Records supplied:

(* ===== verification/YamlTypeLaws.v ===== *)
(** The scalar types of js-yaml: what a representer writes is recognised by the
    resolver of the type and constructed back to the value. *)
From S2P Require Import Prelude JsString JsNumber JsRegex Base64Js YamlValue YamlTypes.

(** ** Integers *)

Lemma digits_head_fuel fuel radix n acc :
  2 <= radix -> 0 < n < 2 ^ Z.of_nat fuel ->
  exists d r, digits_fuel fuel radix n acc = digit_char d :: r /\ 0 < d < radix.
Proof.
  intros Hr. revert n acc. induction fuel as [|f IH]; intros n acc Hn; [simpl in Hn; lia|].
  simpl. pose proof (Z.div_mod n radix ltac:(lia)) as Hd.
  pose proof (Z.mod_pos_bound n radix ltac:(lia)) as Hm.
  destruct (Z.eqb_spec (n / radix) 0) as [E|E].
  - exists (n mod radix), acc. split; [done|]. rewrite E in Hd. lia.
  - apply IH. split; [pose proof (Z.div_pos n radix ltac:(lia) ltac:(lia)); lia|].
    apply Z.div_lt_upper_bound; [lia|]. rewrite Nat2Z.inj_succ, Z.pow_succ_r in Hn by lia. nia.
Qed.

(** No leading zero. *)
Lemma digits_head radix n : 2 <= radix -> 0 < n ->
  exists d r, digits radix n = digit_char d :: r /\ 0 < d < radix.
Proof.
  intros Hr Hn. apply digits_head_fuel; [done|]. split; [done|].
  rewrite Nat2Z.inj_succ, Z2Nat.id by apply Z.log2_nonneg. by apply Z.log2_spec.
Qed.

(** A numeral of a radix, its letters in either case. *)
Section Numeral.
Context (radix : Z) (f : Z -> Z) (ok : Z -> bool).
Hypothesis Hf : forall d, 0 <= d < radix -> digit_val (f d) = Some d /\ 48 <= f d <= 102 /\ f d <> 95 /\ ok (f d) = true.

Lemma numeral_run ds : Forall (fun d => 0 <= d < radix) ds -> digit_run radix (f <$> ds) = ds.
Proof.
  induction 1 as [|d ds Hd _ IH]; [done|]. cbn [fmap list_fmap digit_run].
  destruct (Hf d Hd) as [-> _]. destruct (Z.ltb_spec d radix); [|lia]. by f_equal.
Qed.

Lemma numeral_strip ds : Forall (fun d => 0 <= d < radix) ds -> strip_underscores (f <$> ds) = f <$> ds.
Proof.
  intros HF. induction HF as [|d ds Hd _ IH]; [done|]. unfold strip_underscores in *.
  cbn [fmap list_fmap]. rewrite filter_cons_True by (by destruct (Hf d Hd) as (_ & _ & ? & _)). f_equal. exact IH.
Qed.

Lemma numeral_scan ds ch has : Forall (fun d => 0 <= d < radix) ds -> ds <> [] \/ (has = true /\ ch <> 95) ->
  scan_digits ok (f <$> ds) ch has = true.
Proof.
  intros HF. revert ch has. induction HF as [|d ds Hd _ IH]; intros ch has H; cbn [fmap list_fmap scan_digits].
  - destruct H as [?|[-> H]]; [done|]. by destruct (Z.eqb_spec ch 95).
  - destruct (Hf d Hd) as (_ & _ & H95 & ->). destruct (Z.eqb_spec (f d) 95); [done|]. apply IH. by right.
Qed.

Lemma numeral_parse ds : radix <> 16 -> Forall (fun d => 0 <= d < radix) ds -> ds <> [] ->
  parseInt (f <$> ds) radix = Some (false, digits_value radix ds).
Proof.
  intros H16 HF Hne. pose proof (numeral_run ds HF) as Hrun. unfold parseInt.
  destruct ds as [|d ds]; [done|]. destruct (Hf d (Forall_inv HF)) as (_ & Hr & _).
  cbn [fmap list_fmap trim_left] in *.
  assert (is_space (f d) = false) as -> by (unfold is_space; bool_arith).
  assert (Hsgn : forall s', match f d :: s' with 45 :: s'' => (true, s'') | 43 :: s'' => (false, s'')
    | _ => (false, f d :: s') end = (false, f d :: s')).
  { intros s'. destruct (f d) as [|p|p]; try lia. do 6 (destruct p as [p|p|]; try done; try lia). }
  rewrite Hsgn. destruct (Z.eqb_spec radix 16); [done|]. by rewrite Hrun.
Qed.
End Numeral.

Lemma numeral_parse_hex f ds :
  (forall d, 0 <= d < 16 -> digit_val (f d) = Some d) -> Forall (fun d => 0 <= d < 16) ds -> ds <> [] ->
  parseInt (48 :: 120 :: (f <$> ds)) 16 = Some (false, digits_value 16 ds).
Proof.
  intros Hf HF Hne. unfold parseInt. cbn [trim_left]. change (is_space 48) with false. cbv iota.
  change (16 =? 16) with true. change ((120 =? 120) || (120 =? 88)) with true. cbv iota.
  assert (digit_run 16 (f <$> ds) = ds) as ->; [|by destruct ds].
  induction HF as [|d ds Hd HF IH]; [done|]. cbn [fmap list_fmap digit_run]. rewrite Hf by done.
  destruct (Z.ltb_spec d 16); [|lia]. f_equal. destruct ds; [done|by apply IH].
Qed.

(** The characters of a digit below sixteen, letters in upper case when [up]. *)
Definition numeral_char (up : bool) (d : Z) : Z := if up then upper_unit (digit_char d) else digit_char d.

Lemma numeral_char_facts radix up ok :
  2 <= radix <= 16 ->
  forall_below 16 (fun d => (radix <=? d) || ok (numeral_char up d)) = true ->
  forall d, 0 <= d < radix ->
    digit_val (numeral_char up d) = Some d /\ 48 <= numeral_char up d <= 102 /\ numeral_char up d <> 95 /\
    ok (numeral_char up d) = true.
Proof.
  intros Hr Hok d Hd. pose proof (forall_below_spec 16 _ d Hok ltac:(lia)) as H. simpl in H.
  pose proof (forall_below_spec 16 (fun d => forallb (fun up => let c := numeral_char up d in
     bool_decide (digit_val c = Some d) && (48 <=? c) && (c <=? 102) && negb (c =? 95)) [true; false]) d
     ltac:(by vm_compute) ltac:(lia)) as H1. cbn [forallb] in H1. bool_hyps.
  apply orb_true_iff in H as [H|H]; [bool_hyps; lia|].
  destruct up; bool_hyps; repeat match goal with H : bool_decide _ = true |- _ => apply bool_decide_eq_true in H end;
    done.
Qed.

(** The numeral of a non-negative integer, as digits. *)
Lemma numeral_digits (up : bool) radix n : 2 <= radix <= 16 -> 0 <= n ->
  exists ds : list Z, (if up then toUpperCase (digits radix n) else digits radix n) = numeral_char up <$> ds /\
    Forall (fun d => 0 <= d < radix) ds /\ ds <> [] /\ digits_value radix ds = n.
Proof.
  intros Hr Hn. destruct (digits_spec radix n) as (ds & E & HF & Hne & V); [lia..|].
  exists ds. rewrite E. repeat split; [|done..]. destruct up; [|done]. unfold toUpperCase.
  by rewrite <- list_fmap_compose.
Qed.

(** What the sign does to a magnitude. *)
Lemma signed_value z : safe_int z ->
  mul (if z <? 0 then of_Z (-1) else of_Z 1) (of_Z (Z.abs z)) = of_Z z.
Proof.
  intros Hz. destruct (Z.ltb_spec z 0).
  - rewrite mul_sign_neg by (unfold safe_int in *; lia). f_equal. lia.
  - rewrite mul_sign by (unfold safe_int in *; lia). f_equal. lia.
Qed.

(** The text of an integer: an optional minus sign before the body. *)
Lemma rep_prefixed_text prefix radix (up : bool) h z : safe_int z ->
  rep_prefixed prefix radix up h (VNum (of_Z z)) =
  (if z <? 0 then [45] else []) ++ js prefix ++
  (if up then toUpperCase (digits radix (Z.abs z)) else digits radix (Z.abs z)).
Proof.
  intros Hz. unfold rep_prefixed, int_of, toString_radix. rewrite !to_Z_of_Z by done. unfold int_to_string.
  destruct (Z.ltb_spec z 0), (Z.leb_spec 0 z); try lia.
  - rewrite Z.abs_neq by lia. by destruct up.
  - rewrite Z.abs_eq by lia. by destruct up.
Qed.

(** The constructor behind the sign. *)
Definition construct_body (sign : num) (s : jsstr) : num :=
  match s with
  | [48] => of_Z 0
  | 48 :: 98 :: s' => mul sign (parseInt_num s' 2)
  | 48 :: 120 :: s' => mul sign (parseInt_num s 16)
  | 48 :: _ => mul sign (parseInt_num s 8)
  | _ => if existsb (Z.eqb 58) s
         then mul sign (base60 (rev ((fun p => parseInt_num p 10) <$> split_on 58 s)) (of_Z 0) (of_Z 1))
         else mul sign (parseInt_num s 10)
  end.

Lemma drop_sign_digit c r : 48 <= c <= 57 -> drop_sign (c :: r) = c :: r.
Proof. intros H. cbn [drop_sign]. destruct (Z.eqb_spec c 45), (Z.eqb_spec c 43); try lia. done. Qed.

Lemma signed_int (z : Z) (c : Z) (r : jsstr) : 48 <= c <= 57 -> strip_underscores (c :: r) = c :: r ->
  let s := (if z <? 0 then [45] else []) ++ c :: r in
  resolve_int s = resolve_int (c :: r) /\
  construct_int s = construct_body (if z <? 0 then of_Z (-1) else of_Z 1) (c :: r).
Proof.
  intros Hc Hs. cbv zeta. unfold resolve_int, construct_int. rewrite drop_sign_digit by done.
  destruct (z <? 0); cbn [app].
  - split; [done|]. assert (strip_underscores (45 :: c :: r) = 45 :: c :: r) as ->.
    { unfold strip_underscores in *. rewrite filter_cons_True by done. by rewrite Hs. }
    done.
  - rewrite drop_sign_digit, Hs by done. split; [done|].
    assert (match c :: r with 45 :: _ => of_Z (-1) | _ => of_Z 1 end = of_Z 1) as ->.
    { destruct c as [|p|p]; try done. do 6 (destruct p as [p|p|]; try done; try lia). }
    by rewrite drop_sign_digit.
Qed.

Lemma parseInt_num_pos s radix n : parseInt s radix = Some (false, n) -> parseInt_num s radix = of_Z n.
Proof. unfold parseInt_num. by intros ->. Qed.

(** [0b], [0] and [0x]: the prefix is digits and letters, what follows is a
    numeral the resolver accepts and [parseInt] reads. *)
Lemma int_prefixed prefix radix (up : bool) ok h z c r :
  2 <= radix <= 16 -> forall_below 16 (fun d => (radix <=? d) || ok (numeral_char up d)) = true ->
  js prefix = c :: r -> 48 <= c <= 57 -> strip_underscores (c :: r) = c :: r ->
  (forall ds, Forall (fun d => 0 <= d < radix) ds -> ds <> [] ->
    let s := js prefix ++ (numeral_char up <$> ds) in
    resolve_int s = true /\ forall sign, construct_body sign s = mul sign (of_Z (digits_value radix ds))) ->
  safe_int z ->
  let s := rep_prefixed prefix radix up h (VNum (of_Z z)) in
  resolve_int s = true /\ construct_int s = of_Z z.
Proof.
  intros Hr Hok Hp Hc Hs Hbody Hz. cbv zeta. rewrite rep_prefixed_text by done.
  destruct (numeral_digits up radix (Z.abs z) Hr ltac:(lia)) as (ds & -> & HF & Hne & HV).
  destruct (Hbody ds HF Hne) as [H1 H2]. rewrite Hp in *. cbn [app] in *.
  destruct (signed_int z c (r ++ (numeral_char up <$> ds)) Hc) as [E1 E2].
  { unfold strip_underscores in *. change (c :: r ++ ?x) with ((c :: r) ++ x). rewrite list.filter_app, Hs.
    f_equal. apply (numeral_strip radix (numeral_char up) ok); [|done]. by apply numeral_char_facts. }
  rewrite E1, E2, H2, HV. split; [done|]. by apply signed_value.
Qed.

Lemma int_binary h z : safe_int z ->
  let s := rep_prefixed "0b" 2 false h (VNum (of_Z z)) in resolve_int s = true /\ construct_int s = of_Z z.
Proof.
  apply (int_prefixed "0b" 2 false isBinCode h z 48 [98]); try done; try lia.
  intros ds HF Hne. pose proof (numeral_char_facts 2 false isBinCode ltac:(lia) ltac:(done)) as Hf. split.
  - apply (numeral_scan 2 _ _ Hf); [done|by left].
  - intros sign. cbn [construct_body js app]. f_equal. apply parseInt_num_pos.
    apply (numeral_parse 2 _ isBinCode Hf); done.
Qed.

Lemma int_hexadecimal h z : safe_int z ->
  let s := rep_prefixed "0x" 16 true h (VNum (of_Z z)) in resolve_int s = true /\ construct_int s = of_Z z.
Proof.
  apply (int_prefixed "0x" 16 true isHexCode h z 48 [120]); try done; try lia.
  intros ds HF Hne. pose proof (numeral_char_facts 16 true isHexCode ltac:(lia) ltac:(done)) as Hf. split.
  - apply (numeral_scan 16 _ _ Hf); [done|by left].
  - intros sign. cbn [construct_body js app]. f_equal. apply parseInt_num_pos, numeral_parse_hex; [|done..].
    intros d Hd. by apply Hf.
Qed.

Lemma int_octal h z : safe_int z ->
  let s := rep_prefixed "0" 8 false h (VNum (of_Z z)) in resolve_int s = true /\ construct_int s = of_Z z.
Proof.
  apply (int_prefixed "0" 8 false isOctCode h z 48 []); try done; try lia.
  intros ds HF Hne. pose proof (numeral_char_facts 8 false isOctCode ltac:(lia) ltac:(done)) as Hf.
  pose proof (numeral_scan 8 _ _ Hf ds 48 false HF (or_introl Hne)) as Hscan.
  pose proof (numeral_parse 8 _ isOctCode Hf (0 :: ds) ltac:(done)
    ltac:(by constructor; [lia|]) ltac:(done)) as Hpar.
  destruct ds as [|d ds]; [done|]. destruct (Hf d (Forall_inv HF)) as (_ & _ & _ & Ho).
  unfold isOctCode in Ho. bool_hyps. change (js "0") with [48]. cbn [app fmap list_fmap] in *.
  change (numeral_char false 0) with 48 in Hpar. set (x := numeral_char false d) in *. clearbody x.
  apply parseInt_num_pos in Hpar. split.
  - unfold resolve_int. rewrite drop_sign_digit by lia. cbv beta iota.
    destruct x as [|p|p]; try lia. do 7 (destruct p as [p|p|]; try lia; try exact Hscan).
  - intros sign. unfold construct_body.
    destruct x as [|p|p]; try lia. do 7 (destruct p as [p|p|]; try lia; try (by rewrite Hpar)).
Qed.

Lemma scan_decimal_digits ds ch has : Forall (fun d => 0 <= d < 10) ds -> ds <> [] \/ (has = true /\ ch <> 95) ->
  scan_decimal (digit_char <$> ds) ch has = true.
Proof.
  intros HF. revert ch has. induction HF as [|d ds Hd _ IH]; intros ch has H; cbn [fmap list_fmap scan_decimal].
  - destruct H as [?|[-> H]]; [done|]. by destruct (Z.eqb_spec ch 95).
  - assert (digit_char d = 48 + d) as -> by (unfold digit_char; destr_cmp; lia).
    destruct (Z.eqb_spec (48 + d) 95), (Z.eqb_spec (48 + d) 58); try lia.
    assert (isDecCode (48 + d) = true) as -> by (unfold isDecCode; lia). apply IH. right. split; [done|lia].
Qed.

Lemma int_decimal h z : safe_int z ->
  let s := rep_decimal h (VNum (of_Z z)) in resolve_int s = true /\ construct_int s = of_Z z.
Proof.
  intros Hz. cbv zeta. unfold rep_decimal, int_of. rewrite toString10_of_Z by done.
  destruct (Z.eq_dec z 0) as [->|Hne]; [by vm_compute|].
  assert (int_to_string 10 z = (if z <? 0 then [45] else []) ++ digits 10 (Z.abs z)) as ->.
  { unfold int_to_string. destruct (Z.ltb_spec z 0); [rewrite Z.abs_neq by lia|rewrite Z.abs_eq by lia]; done. }
  destruct (digits_head 10 (Z.abs z)) as (d0 & r & Ed & Hd0); [lia..|].
  destruct (digits_spec 10 (Z.abs z)) as (ds & E & HF & Hn & HV); [lia..|].
  pose proof (numeral_char_facts 10 false isDecCode ltac:(lia) ltac:(done)) as Hf.
  pose proof (numeral_strip 10 _ _ Hf ds HF) as Hstrip.
  pose proof (numeral_parse 10 _ _ Hf ds ltac:(done) HF Hn) as Hpar.
  change (numeral_char false <$> ds) with (digit_char <$> ds) in *. apply parseInt_num_pos in Hpar.
  pose proof (scan_decimal_digits ds NaN_code false HF (or_introl Hn)) as Hscan.
  assert (H58 : existsb (Z.eqb 58) (digit_char <$> ds) = false).
  { clear -HF. induction HF as [|d ds Hd _ IH]; [done|]. cbn [fmap list_fmap existsb]. rewrite IH, orb_false_r.
    apply Z.eqb_neq. unfold digit_char. destr_cmp; lia. }
  rewrite <- E, Ed in *.
  assert (digit_char d0 = 48 + d0) as Edc by (unfold digit_char; destr_cmp; lia). rewrite Edc in *.
  destruct (signed_int z (48 + d0) r ltac:(lia) Hstrip) as [-> ->]. split.
  - unfold resolve_int. rewrite drop_sign_digit by lia.
    destruct (48 + d0) as [|p|p] eqn:Ex; try lia. do 7 (destruct p as [p|p|]; try lia; try exact Hscan).
  - rewrite <- (signed_value z Hz), <- HV, <- Hpar. unfold construct_body. rewrite H58.
    destruct (48 + d0) as [|p|p] eqn:Ex; try lia. do 7 (destruct p as [p|p|]; try lia; try done).
Qed.

(** C33: in every style of the type (binary, octal, decimal, hexadecimal) the text
    written for an integer below [2 ^ 53] in magnitude is resolved as an integer
    and constructed back to the same number, sign and zero included. *)
Theorem int_styles_roundtrip (h : heap) (z : Z) (style : jsstr) (rep : heap -> value -> jsstr) :
  safe_int z -> (style, rep) ∈ int_represent ->
  isInteger h (VNum (of_Z z)) = true /\
  resolveYamlInteger h (VStr (rep h (VNum (of_Z z)))) = true /\
  constructYamlInteger h (VStr (rep h (VNum (of_Z z)))) = (VNum (of_Z z), h).
Proof.
  intros Hz Hin. split.
  - unfold isInteger. rewrite is_integral_of_Z by done.
    by destruct (of_Z_cases z Hz) as [[-> ->]|(_ & m & e & -> & _)].
  - cut (resolve_int (rep h (VNum (of_Z z))) = true /\ construct_int (rep h (VNum (of_Z z))) = of_Z z).
    { intros [H1 H2]. split; [done|]. unfold constructYamlInteger. by rewrite H2. }
    unfold int_represent in Hin. rewrite !elem_of_cons in Hin.
    destruct Hin as [[= _ ->]|[[= _ ->]|[[= _ ->]|[[= _ ->]|Hin]]]].
    + by apply int_binary.
    + by apply int_octal.
    + by apply int_decimal.
    + by apply int_hexadecimal.
    + by apply elem_of_nil in Hin.
Qed.

Lemma int_styles_roundtrip_witness :
  isInteger [] (VNum (of_Z (-255))) = true /\
  resolveYamlInteger [] (VStr (rep_prefixed "0x" 16 true [] (VNum (of_Z (-255))))) = true /\
  constructYamlInteger [] (VStr (rep_prefixed "0x" 16 true [] (VNum (of_Z (-255))))) = (VNum (of_Z (-255)), []).
Proof.
  apply (int_styles_roundtrip [] (-255) (js "hexadecimal")).
  - unfold safe_int. lia.
  - unfold int_represent. do 3 right. left.
Defined.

Task description: From the material above, copy every line where the word "resolver" is found.

Written response:
    resolver of the type and constructed back to the value. *)
    numeral the resolver accepts and [parseInt] reads. *)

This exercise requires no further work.